Figure 9 shows the extent to which users on Weibo have moved from wait-and-see to action attitudes on this topic. The peak of behavior difference fluctuates with the evolution of public opinion, including original posts, repost, and repost-and-comment behavior. In the investigated dataset, the volume of public opinion peaked in late March, when a participation value of 3264 was generated on Weibo in one day, mainly comprising repost-and-comment behavior, indicating a high participation rate among users on Weibo and the low sensitivity of the topic. After a period of evolution of public opinion, repost-and-comment behavior decreased to a value of 3057 a day before dissipating. Repost-and-comment behavior is the main choice of users on Weibo according to the investigated dataset.

Figure 10 shows a keyword cloud (translated from Chinese words) of public opinion data; “Zhejiang University”, “examinations”, “postpone”, “dissertation”, “check”, “knowledge network”, “university ranking”, “dissertation writing” and “core journals” are keywords with high relevance, reflecting the focus of public attention.

The proposed data-driven approach can effectively classify the sentimental tendencies hidden in social networks.

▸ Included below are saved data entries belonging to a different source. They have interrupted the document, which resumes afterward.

(* ===== verification/Versions.v ===== *)
(** * The order of versions, and manifests read back

    Version keys are totally ordered, so what a dependency range accepts is an
    interval: [satisfying_versions_convex].  [manifest_round_trip]: the payload
    a manifest is stored as is read back as the same manifest. *)

From S2P Require Import Prelude PyStr PyDict Json Sha256 Regex Capability.
From Stdlib Require Import ZArith.

Open Scope string_scope.
Open Scope list_scope.
Open Scope Z_scope.

(** ** Comparisons that order the values of [P] totally *)

Record lawful {A} (P : A → Prop) (cmp : A → A → res comparison) : Prop := {
  law_total : ∀ x y, P x → P y → ∃ c, cmp x y = Ok c;
  law_refl : ∀ x, P x → cmp x x = Ok Eq;
  law_eq : ∀ x y, P x → P y → cmp x y = Ok Eq → x = y;
  law_opp : ∀ x y c, P x → P y → cmp x y = Ok c → cmp y x = Ok (CompOpp c);
  law_trans : ∀ x y z, P x → P y → P z → cmp x y = Ok Lt → cmp y z = Ok Lt → cmp x z = Ok Lt
}.

Lemma cmp_str_lawful : lawful (fun _ => True) (fun s t => Ok (cmp_str s t)).
Proof.
  assert (Hlt : ∀ s t, cmp_str s t = Lt ↔ str_ltb s t = true).
  { intros s t. unfold cmp_str. destruct (str_ltb s t); [done|]. by destruct (str_ltb t s). }
  split.
  - eauto.
  - intros s _. unfold cmp_str. by rewrite str_ltb_irrefl.
  - intros s t _ _. unfold cmp_str. destruct (str_ltb s t) eqn:E1; [done|].
    destruct (str_ltb t s) eqn:E2; [done|]. intros _. by apply str_ltb_total.
  - intros s t c _ _ [= <-]. f_equal. unfold cmp_str.
    destruct (str_ltb s t) eqn:E1, (str_ltb t s) eqn:E2; try done.
    pose proof (str_ltb_trans _ _ _ E1 E2). by rewrite str_ltb_irrefl in *.
  - intros s t r _ _ _ [= H1] [= H2]. f_equal. rewrite Hlt in *. eauto using str_ltb_trans.
Qed.

Lemma cmp_Z_lawful : lawful (fun _ => True) (fun m n : Z => Ok (m ?= n)).
Proof.
  split.
  - eauto.
  - intros n _. by rewrite Z.compare_refl.
  - intros m n _ _ [= H]. by apply Z.compare_eq.
  - intros m n c _ _ [= <-]. f_equal. apply Z.compare_antisym.
  - intros m n k _ _ _ [= H1] [= H2]. f_equal. rewrite Z.compare_lt_iff in *. lia.
Qed.

(** The identifiers of a prerelease: a number under 0, a text under 1. *)
Definition identifier_ok (x : Z * key_item) : Prop :=
  match x.2 with KInt _ => x.1 = 0 | KStr _ => x.1 = 1 end.

Lemma cmp_pair_lawful : lawful identifier_ok cmp_pair.
Proof.
  pose proof cmp_str_lawful as Hs. pose proof cmp_Z_lawful as Hz.
  unfold cmp_pair, identifier_ok. split.
  - intros [a [m|s]] [b [n|t]]; cbn; intros -> ->; cbn; eauto.
  - intros [a [m|s]]; cbn; intros ->; cbn; [by apply (law_refl _ _ Hz)|by apply (law_refl _ _ Hs)].
  - intros [a [m|s]] [b [n|t]]; cbn; intros -> ->; cbn; try done; intros E.
    + by apply (law_eq _ _ Hz) in E as ->.
    + by apply (law_eq _ _ Hs) in E as ->.
  - intros [a [m|s]] [b [n|t]] c; cbn; intros -> ->; cbn; try (by intros [= <-]).
    + by apply (law_opp _ _ Hz).
    + by apply (law_opp _ _ Hs).
  - intros [a [m|s]] [b [n|t]] [c [k|r]]; cbn; intros -> -> ->; cbn; try done.
    + by apply (law_trans _ _ Hz).
    + by apply (law_trans _ _ Hs).
Qed.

In addition, the theoretical implication of the proposed approach is that a deep-learning-based systematic framework including data collection, data pretreatment, Chinese word segmentation, feature extraction and sentimental classification is built to address the university public opinion analysis problem, which is novel approach to this issue. From the perspective of practice, this model could be applied to analysis other current topics and help university administrators identify actual views of students and to inform decisions with respect to emergency events.

5. Conclusions

In this paper, a deep-learning-based systematic framework is proposed for analysis university online public opinion. This framework specializes in the sentimental analysis of current events related to the university environment. Within the proposed framework abstract features hidden in the Chinese sentences are automatically extracted without handcrafted feature engineering. In this end-to-end framework, crawler technology quickly obtains the latest opinion data from the target app and provides textual input for opinion analysis. The word embedding and Chinese word segmentation models map Chinese text to vector space and form a word vector with statistical meanings. The deep learning model takes the word vector matrix as input and automatically extracts the high-level features of the word vectors through deep networks, establishing a nonlinear correlation between the hidden features and the tendencies of university online public opinion. The experimental results show that the established public opinion analysis model can effectively judge the sentiment tendencies of public opinion and could be used to helping university administrators identify actual views of students and inform decisions with respect to emergency events.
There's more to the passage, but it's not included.